Task item: From the opening line of the records through the line bearing "apply start_tracks; try", set down every line exactly.

Collected data
.....

Lemma run_tracks (a0 : Actor) seed adopted ins s a :
  key a0 = MkKey None 0 None None SHandoff [] [] → sound (ledger a0) →
  recorded (ledger a0) = durable (seeded_state seed) →
  run_actor world a0 seed adopted ins = Some (s, a) → tracks s (ledger a).
Proof.
  intros Hk Hso Hr. pose proof (start_inv world false a0 seed adopted Hk) as Hi.
  assert (tracks (fst (start world a0 seed adopted)) (ledger (snd (start world a0 seed adopted)))) as Ht.
  { apply start_tracks; try done; [exact (f_equal k_stalled Hk)|exact (f_equal k_queued Hk)]. }
  unfold run_actor. destruct (start world a0 seed adopted) as [s1 a1]. by apply turns_tracks.
Qed.
End record.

.....

Answer section:
Lemma run_tracks (a0 : Actor) seed adopted ins s a :
  key a0 = MkKey None 0 None None SHandoff [] [] → sound (ledger a0) →
  recorded (ledger a0) = durable (seeded_state seed) →
  run_actor world a0 seed adopted ins = Some (s, a) → tracks s (ledger a).
Proof.
  intros Hk Hso Hr. pose proof (start_inv world false a0 seed adopted Hk) as Hi.
  assert (tracks (fst (start world a0 seed adopted)) (ledger (snd (start world a0 seed adopted)))) as Ht.
  { apply start_tracks; try done; [exact (f_equal k_stalled Hk)|exact (f_equal k_queued Hk)]. }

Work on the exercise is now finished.